For LGBTQ teens, those would-be safe spaces can become sources of rejection, bullying and a repeated message that they don't belong. "So they don't feel like they can gain the support that they need in the places where they need it the most," Garcia said.
Social isolation among LGBTQ youth has been associated with problems such as depression, substance abuse and suicide attempts. Garcia led a review on the effects of social isolation and connectedness in LGBTQ youth that was published in 2019 in Global Public Health. He said the problem can be compounded in youth who also are members of marginalized racial or ethnic groups, who might feel isolated from families and religious institutions because of their orientation and shut out from LGBTQ groups when they experience racism.
The COVID-19 pandemic exacerbated many issues with isolation, Laniakea said. Adults who were just coming out were cut off from opportunities to connect with the LGBTQ world, while "for LGBTQ youth, especially those who maybe aren't out to their families, it meant going back effectively into the closet."
LGBTQ people have always had to find ways to build community, Laniakea said. The best-known historical event of the gay rights era, the 1969 Stonewall Uprising, was about the right to gather without being harassed by police. And there is a strong tradition of forming a "chosen family" among people who might have been cut off from the ones who raised them. "These connections that are found in someone who really sees you for who you are can be just as strong as biological family sometimes," Laniakea said.
Being among welcoming people can be crucial to health, Laniakea said, by providing an understanding, stress-relieving refuge from personal affronts and anti-LGBTQ rhetoric. Affirming people can send a message that "you are valid, that your gender and your way of living is reasonable, that you are not hurting anybody else by existing in a way that is true to yourself."
Garcia, who led a study about a program for building community among Hispanic LGBTQ youth, said society as a whole is responsible for addressing the causes of loneliness.
"Social isolation is not a result of personal failing," he said. "It's not just an individual experience. It's a result of that systemic oppression."
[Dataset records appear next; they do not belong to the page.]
(** * Wave Function Collapse map generator (tools/map_generator/wfc_generator.py)

    A shallow embedding of [Tile], [WFCGenerator.__init__],
    [_compute_adjacency_rules], [generate], [_find_min_entropy_cell],
    [_collapse_cell] and [_propagate], followed by the properties of the
    solver that the specification states, and by further properties of the
    same code and of [TMXGenerator.generate_tmx]
    (tools/map_generator/tmx_generator.py), which turns the generated grid
    into a map file.

    Modelling conventions
    - Python [int] is [Z]; JSON numbers used as weights and the binary64
      values of the entropy scan are idealised as exact rationals [Q].
    - A Python [set] of tile ids is a [gset Z]; iterating a set is iterating
      [elements].  A [dict] keyed by data is a [gmap]; the per-tile dict with
      the four literal direction keys is a record.
    - Lists are indexed the Python way (negative indices count from the end,
      an index out of range raises [IndexError]).
    - Exceptions are values of [res]; the [random] module's hidden generator
      state and the sequence of writes to the grid are threaded by the monad
      [M]. *)

From Stdlib Require Import ZArith QArith Lqa List String Lia.
From stdpp Require Import base option list list_numbers gmap sets strings pretty.

Local Open Scope Z_scope.

(** ** Exceptions and results *)

Inductive exn := KeyError | IndexError | ValueError.

(** [Timeout] is not a Python outcome: it marks a loop of the model that ran
    out of fuel, and is shown below never to happen. *)
Inductive res (A : Type) :=
| Ok (a : A)
| Raise (e : exn)
| Timeout.
Arguments Ok {A} a.
Arguments Raise {A} e.
Arguments Timeout {A}.

#[export] Instance res_ret : MRet res := fun A a => Ok a.
#[export] Instance res_bind : MBind res := fun A B k m =>
  match m with
  | Ok a => k a
  | Raise e => Raise e
  | Timeout => Timeout
  end.

(** [d[k]] on a dict. *)
Definition getitem `{Countable K} {V} (d : gmap K V) (k : K) : res V :=
  match d !! k with
  | Some v => Ok v
  | None => Raise KeyError
  end.

(** [l[i]] and [l[i] = v] on a list. *)
Definition norm_index (n : nat) (i : Z) : Z :=
  if i <? 0 then i + Z.of_nat n else i.

Definition py_index {A} (l : list A) (i : Z) : res A :=
  let j := norm_index (length l) i in
  if j <? 0 then Raise IndexError
  else match l !! Z.to_nat j with
       | Some a => Ok a
       | None => Raise IndexError
       end.

Definition py_setitem {A} (l : list A) (i : Z) (v : A) : res (list A) :=
  let j := norm_index (length l) i in
  if (j <? 0) || (Z.of_nat (length l) <=? j) then Raise IndexError
  else Ok (<[Z.to_nat j := v]> l).

(** [range(n)]. *)
Definition range (n : Z) : list Z := seqZ 0 n.

(** A [for] loop over a list whose body may raise. *)
Fixpoint for_each {A S} (l : list A) (body : A → S → res S) (s : S) : res S :=
  match l with
  | [] => Ok s
  | a :: l' => s' ← body a s; for_each l' body s'
  end.

(** A list comprehension whose element expression may raise. *)
Fixpoint comprehension {A B} (f : A → res B) (l : list A) : res (list B) :=
  match l with
  | [] => Ok []
  | a :: l' => b ← f a; bs ← comprehension f l'; Ok (b :: bs)
  end.

(** ** Tiles *)

Inductive direction := north | south | east | west.

#[export] Instance direction_eq_dec : EqDecision direction.
Proof. solve_decision. Defined.

Definition directions : list direction := [north; south; east; west].

(** The key of a direction in an [edges] dict. *)
Definition dir_key (d : direction) : string :=
  match d with
  | north => "north"
  | south => "south"
  | east => "east"
  | west => "west"
  end.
Volunteer work can be a way to both meet people and build community, Garcia and Laniakea suggested. "That in itself allows people to become useful and serve the community," Garcia said. "It addresses the isolation, but it also addresses some systemic issues."
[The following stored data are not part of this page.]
Lemma overwrite_nul (buf : list ascii) :
  buf <> [] ->
  List.length (overwrite buf [NUL]) = List.length buf /\
  c_string (overwrite buf [NUL]) = [].
Proof.
  destruct buf as [|c b]; [congruence|]. intros _.
  split; [apply overwrite_length|reflexivity].
Qed.

(** The buffer after a call with a non-null [from]. *)
Lemma lib_isonet_print_buffer (isonet : list ascii) (from : list byte)
  (len : Z) :
  List.length isonet = ISONET_SIZE ->
  List.length (snd (lib_isonet_print isonet (Some from) len)) = ISONET_SIZE /\
  c_string (snd (lib_isonet_print isonet (Some from) len)) =
    firstn 50 (isonet_groups from (Z.to_nat len)).
Proof.
  intros Hlen. unfold lib_isonet_print. cbn [fst snd].
  destruct (@overwrite_nul isonet) as (L0 & S0).
  { intros ->. discriminate Hlen. }
  destruct (Z.le_gt_cases len 0) as [Hneg|Hpos].
  - replace (Z.to_nat len) with 0 by lia. cbn [isonet_loop].
    rewrite S0. split; [lia|reflexivity].
  - destruct (@isonet_loop_text from (Z.to_nat len) (Z.to_nat len) 0
                (overwrite isonet [NUL])) as (L & S);
      [reflexivity|lia
      |rewrite S0; cbn [List.length]; unfold ISONET_SIZE; lia|].
    rewrite Z2Nat.id in L, S by lia.
    split; [exact L|]. rewrite S, S0. reflexivity.
Qed.

(** X1. For a non-null [from], [lib_isonet_print] returns the global
    buffer, which keeps its 51 characters and then holds, whatever it held
    before, the first 50 characters of: two hexadecimal digits a byte, with
    a dot behind every byte of even index except the last one. A negative
    [len] gives the empty string. *)
Theorem lib_isonet_print_text (isonet : list ascii) (from : list byte)
  (len : Z) :
  List.length isonet = ISONET_SIZE ->
  let r := lib_isonet_print isonet (Some from) len in
  fst r = isonet_buffer /\
  List.length (snd r) = ISONET_SIZE /\
  isonet_string (fst r) (snd r) =
    string_of_list_ascii (firstn 50 (isonet_groups from (Z.to_nat len))) /\
  ((len <= 0)%Z -> isonet_string (fst r) (snd r) = EmptyString).
Proof.
  intros Hlen r.
  destruct (lib_isonet_print_buffer isonet from len Hlen) as (L & S).
  assert (Hs : isonet_string (fst r) (snd r) =
               string_of_list_ascii (c_string (snd r))) by reflexivity.
  rewrite Hs. unfold r. rewrite S.
  split; [reflexivity|]. split; [exact L|]. split; [reflexivity|].
  intros Hneg. replace (Z.to_nat len) with 0 by lia. reflexivity.
Qed.

Lemma lib_isonet_print_text_witness :
  isonet_string
    (fst (lib_isonet_print (repeat NUL ISONET_SIZE)
            (Some [x49; x00; x01]) 3))
    (snd (lib_isonet_print (repeat NUL ISONET_SIZE)
            (Some [x49; x00; x01]) 3)) =
  string_of_list_ascii (firstn 50 (isonet_groups [x49; x00; x01] 3)).
Proof.
  apply (@lib_isonet_print_text (repeat NUL ISONET_SIZE) [x49; x00; x01] 3).
  reflexivity.
Defined.

Example isonet_area_address :
  let r := lib_isonet_print (repeat NUL ISONET_SIZE)
             (Some [x49; x00; x01]) 3 in
  isonet_string (fst r) (snd r) = "49.0001"%string.
Proof. reflexivity. Qed.

Example isonet_net :
  let r := lib_isonet_print (repeat NUL ISONET_SIZE)
             (Some [x49; x00; x01; x19; x21; x68; x00; x10; x01; x00]) 10 in
  isonet_string (fst r) (snd r) = "49.0001.1921.6800.1001.00"%string.
Proof. reflexivity. Qed.

Lemma isonet_groups_app (from : list byte) (n k : nat) :
  k <= n ->
  isonet_groups from n =
  List.concat
    (map (fun i => fmt_02x (id_at from i) ++
                   (if Nat.even i && negb (S i =? n) then ["."%char] else []))
         (seq 0 k)) ++
  List.concat
    (map (fun i => fmt_02x (id_at from i) ++
                   (if Nat.even i && negb (S i =? n) then ["."%char] else []))
         (seq k (n - k))).
Proof.
  intros H. unfold isonet_groups.
  assert (Hseq : seq 0 n = seq 0 k ++ seq k (n - k)).
  { replace n with (k + (n - k)) at 1 by lia. apply seq_app. }
  rewrite Hseq, map_app, concat_app. reflexivity.
Qed.

(** Behind the twentieth byte nothing changes the first fifty characters. *)
Lemma isonet_groups_first_20 (from : list byte) (n : nat) :
  20 <= n -> firstn 50 (isonet_groups from n) = isonet_groups from 20.
Proof.
  intros H. rewrite (isonet_groups_app from H).
  assert (E : List.concat
               (map (fun i => fmt_02x (id_at from i) ++
                      (if Nat.even i && negb (S i =? n) then ["."%char]
                       else []))
                    (seq 0 20)) = isonet_groups from 20).
  { unfold isonet_groups. f_equal. apply map_ext_in. intros i Hi.
    apply in_seq in Hi.
    destruct (Nat.even i) eqn:Ev; cbn [andb]; [|reflexivity].
    destruct (Nat.eqb_spec (S i) n), (Nat.eqb_spec (S i) 20);
      try reflexivity; try lia.
    subst. assert (i = 19) by lia. subst i. discriminate Ev. }
  rewrite E.
  rewrite firstn_app.
  assert (L : List.length (isonet_groups from 20) = 50) by reflexivity.
  rewrite L, Nat.sub_diag, firstn_O, app_nil_r.
  apply firstn_all2. lia.
Qed.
People who want to be LGBTQ allies can help by supporting genders and sexualities alliance networks (formerly known as gay-straight alliances) and things such as school anti-bullying policies, which have been shown to reduce harm from social isolation and risk of attempting suicide.
An ally can also accompany someone to an LGBTQ community group, Laniakea said, "because going anywhere by yourself can be really daunting for the first time, regardless of your age."
Bell – who identifies as a gay or same-gender-loving man, as well as being a father of two and a third-generation Chicagoan of African, Indigenous and Scots-Irish heritage – has a community built into the Town Hall Apartments, the LGBTQ-friendly development created in a renovated police station not far from Wrigley Field.
He realizes that having space for a few dozen people in a city where tens of thousands identify as LGBTQ is far from a solution. But he's grateful for it.
The residents look out for each other, he said, "with the recognition that this is essential."
Born in 1949, he lived through an era when "there were no out places and safe places. No places like this," where he and his friends can share a joke without having to explain the context, or just let down their guard and be themselves. A place, he said, where "you're being told that you matter."